What to Prune: Thin apples, apricots, nectarines, peaches and plums if too much fruit has set. A general rule of thumb is one piece of fruit every six to eight inches. Apricots should be thinned to three to six inches apart. Fruit thinning should be done before your fruit reaches cherry size. Remove old fading flowers on your annuals and cut your roses back to pencil sized Wood to promote continued blooming.

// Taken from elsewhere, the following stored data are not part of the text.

Section one.
Variable broker : Broker.
(** What building a resolver gives and what the address endpoints answer; the batches of the providers. *)
Variables (resolver : result (list (option str)) Error) (batches : list (list Candidate)).
(** How a run of checks goes, with or without an observer. *)
Variable checks : option str -> CheckRun -> Drained.

Definition grab_cmd (a : GrabArgs) : IO unit :=
  let ps := grab broker (grab_query a) (fun _ => true) batches in
  then! write_stream_io f64_show json_text (ga_format a) (ga_output_format a) (ga_outfile a) None None (map DItem ps) in
  io_ret tt.
Definition find_cmd (a : FindArgs) : IO unit :=
  do! st := lift (open_state stores (fa_state a)) in
  do! fr := lift (lib (find lookup_ip default_judges marker broker resolver (find_query a) batches)) in
  let '(es, stats) := checks st.1 fr in
  then! write_stream_io f64_show json_text (fa_format a) (fa_output_format a) (fa_outfile a) (fa_save a)
    (make_progress (fa_progress a)) es in
  if fa_show_stats a then match stats with Some s => print_stats (fa_stats_format a) s | None => io_ret tt end else io_ret tt.

Definition load_file (path : str) : IO (list Proxy) :=
  do! text := read_file path in
  lift (match read_ndjson json_parse text with Ok ps => Ok ps | Err e => Err (CNdjson e) end).
Definition check_loaded (a : CheckArgs) (path : str) : IO unit :=
  do! loaded := load_file path in
  let stats := if ca_show_stats a then Some (stats_from_proxies loaded) else None in
  then! write_stream_io f64_show json_text (ca_format a) (ca_output_format a) (ca_outfile a) (ca_save a) None (map DItem loaded) in
  match stats with Some s => print_stats (ca_stats_format a) s | None => io_ret tt end.
Definition check_cmd (a : CheckArgs) : IO unit :=
  match ca_load a with
  | Some path => check_loaded a path
  | None =>
      do! text := match ca_infile a with Some path => read_to_string path | None => read_stdin end in
      let proxies := parse_proxy_lines text in
      then! if decide (proxies = []) then eprintln (lit "no proxy addresses parsed from input") else io_ret tt in
      do! fr := lift (lib (check_proxies lookup_ip default_judges marker broker resolver (check_query a) proxies)) in
      let '(es, stats) := checks None fr in
      then! write_stream_io f64_show json_text (ca_format a) (ca_output_format a) (ca_outfile a) (ca_save a) None es in
      if ca_show_stats a then match stats with Some s => print_stats (ca_stats_format a) s | None => io_ret tt end else io_ret tt
  end.

(** *** [serve], up to the wait for Ctrl-C *)
(** What else the start needs: a resolver, sockets to bind (with the address bound), the watcher. *)
Record ServeWorld := {
  sw_resolver : result unit Error; sw_bind_metrics : option (IpAddr * Z); sw_watch : bool;
  sw_bind : option (IpAddr * Z); sw_ctrl_c : bool;
}.
(** Where the pool comes from: a file and the history, or the history and a run of [find]. *)
Inductive ServeSource := FromFile (ps : list Proxy) | FromFind (history : list Proxy) (writer : option str) (fr : CheckRun).
(** What runs beside the pool until the handles are dropped. *)
Inductive Service :=
| SvMetrics (at_ : IpAddr * Z)
| SvRecheck (store : Backend) (checker : Checker) (cfg : RecheckConfig)
| SvWatch (path : str)
| SvServer (at_ : IpAddr * Z) (timeout : Z) (min_queue : nat) (backlog : Z) (auth : option str).
Record Serving := { sv_config : PoolConfig; sv_source : ServeSource; sv_services : list Service }.

Definition sockaddr_show (a : IpAddr * Z) : str :=
  match a.1 with
  | V4 v => ip_show (V4 v) ++ lit ":" ++ show_uint a.2
  | V6 v => lit "[" ++ ip_show (V6 v) ++ lit "]:" ++ show_uint a.2
  end.
(** The dash is three bytes of UTF-8. *)
Definition DASH : str := lit " " ++ [chr 226; chr 128; chr 148] ++ lit " ".
Definition open_warning (a : IpAddr * Z) : str :=
  lit "warning: serving on " ++ sockaddr_show a ++ lit " without --auth" ++ DASH ++
  lit "anyone who can reach this address can relay traffic through the pool; pass --auth USER:PASS or bind to 127.0.0.1".
Definition when (b : bool) (m : IO unit) : IO unit := if b then m else io_ret tt.
Definition io_ok (b : bool) : IO unit := if b then io_ret tt else io_fail CIo.

Definition serve_source (a : ServeArgs) : IO ServeSource :=
  do! st := lift (open_state stores (sa_state a)) in
  match sa_load a with
  | Some path =>
      do! loaded := load_file path in
      then! eprintln (lit "loaded " ++ show_nat (length loaded) ++ lit " proxies from " ++ path) in
      io_ret (FromFile (union_dedup st.2 loaded))
  | None =>
      do! fr := lift (lib (find lookup_ip default_judges marker broker resolver (serve_query a) batches)) in
      io_ret (FromFind st.2 st.1 fr)
  end.
Definition start_metrics (w : ServeWorld) (a : ServeArgs) : IO (list Service) :=
  match sa_metrics a with
  | Some _ =>
      do! local := lift (ok_or (sw_bind_metrics w) CIo) in
      then! eprintln (lit "metrics on " ++ sockaddr_show local) in
      io_ret [SvMetrics local]
  | None => io_ret []
  end.
Definition start_recheck (a : ServeArgs) : IO (list Service) :=
  match serve_recheck a with
  | Some (store, q, cfg) =>
      then! match sa_state a with
            | Some spec => lift (open_store stores spec)
            | None => eprintln (lit "re-checking into memory only (no durable --state); scores reset on restart")
            end in
      do! checker := lift (lib (build_checker lookup_ip default_judges marker resolver q)) in
      then! eprintln (lit "adaptive re-checking enabled (rate " ++ f64_show (sa_recheck_rate a) ++ lit "/s)") in
      io_ret [SvRecheck store checker cfg]
  | None => io_ret []
  end.
Definition start_watch (w : ServeWorld) (a : ServeArgs) : IO (list Service) :=
  if sa_watch a then
    match serve_watch a with
    | Some path =>
        then! eprintln (lit "live-reloading " ++ path ++ lit " on change") in
        then! io_ok (sw_watch w) in
        io_ret [SvWatch path]
    | None => then! eprintln (lit "--watch requires --load; live-reload disabled") in io_ret []
    end
  else io_ret [].
Definition serve_start (w : ServeWorld) (a : ServeArgs) : IO Serving :=
  do! address := lift (ok_or (sockaddr_parse (sa_host a)) CAddr) in
  then! when (bool_decide (sa_auth a = None) && negb (is_loopback address.1)) (eprintln (open_warning address)) in
  do! source := serve_source a in
  then! lift (lib (sw_resolver w)) in
  do! metrics := start_metrics w a in
  do! recheck := start_recheck a in
  do! watch := start_watch w a in
  do! local := lift (ok_or (sw_bind w) CIo) in
  then! eprintln (lit "proxybroker serving on " ++ sockaddr_show local ++ DASH ++ lit "Ctrl-C to stop") in
  io_ret {| sv_config := serve_pool_config a; sv_source := source;
            sv_services := metrics ++ recheck ++ watch ++
              [SvServer local (sa_timeout a * 10 ^ 9) (sa_min_queue a) (sa_backlog a) (sa_auth a)] |}.
Definition serve_cmd (w : ServeWorld) (a : ServeArgs) : IO unit :=
  do! _ := serve_start w a in
  then! io_ok (sw_ctrl_c w) in
  eprintln (lit "shutting down").

(** *** [mcp] and [top]: the pool they fill, then the server or the dashboard *)
Definition mcp_start (a : McpArgs) : IO (PoolConfig * CheckRun) :=
  do! fr := lift (lib (find lookup_ip default_judges marker broker resolver (mcp_query a) batches)) in
  then! eprintln (lit "mcp: filling pool (limit " ++ show_nat (ma_limit a) ++
                  lit "); serving get_proxy/pool_status/report_dead over stdio") in
  io_ret (mcp_pool_config a, fr).
Definition top_start (a : TopArgs) : IO (PoolConfig * ServeSource) :=
  do! st := lift (open_state stores (ta_state a)) in
  do! fr := lift (lib (find lookup_ip default_judges marker broker resolver (top_query a) batches)) in
  io_ret (top_pool_config a, FromFind st.2 st.1 fr).
End one.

Lawn Care! Temperatures are increasing and the days are getting longer, so the lawns will require more water. Set your lawnmower to three and one half inches for tall fescue(3%), two and one half inches (2%) for blue and rye grass and bentgrass and bermuda grass lawns should be kept at one to one half inches (1/s), to help reduce soil temperatures and promote deeper rooting. Aerate lawns (if it was not done last month) to increase water penetration into the soil. Aeration brings thatch eating microbes to the soil surface so please do not rake the soil cores away, instead allow the cores to break down and the soil to filter back down into the thatch.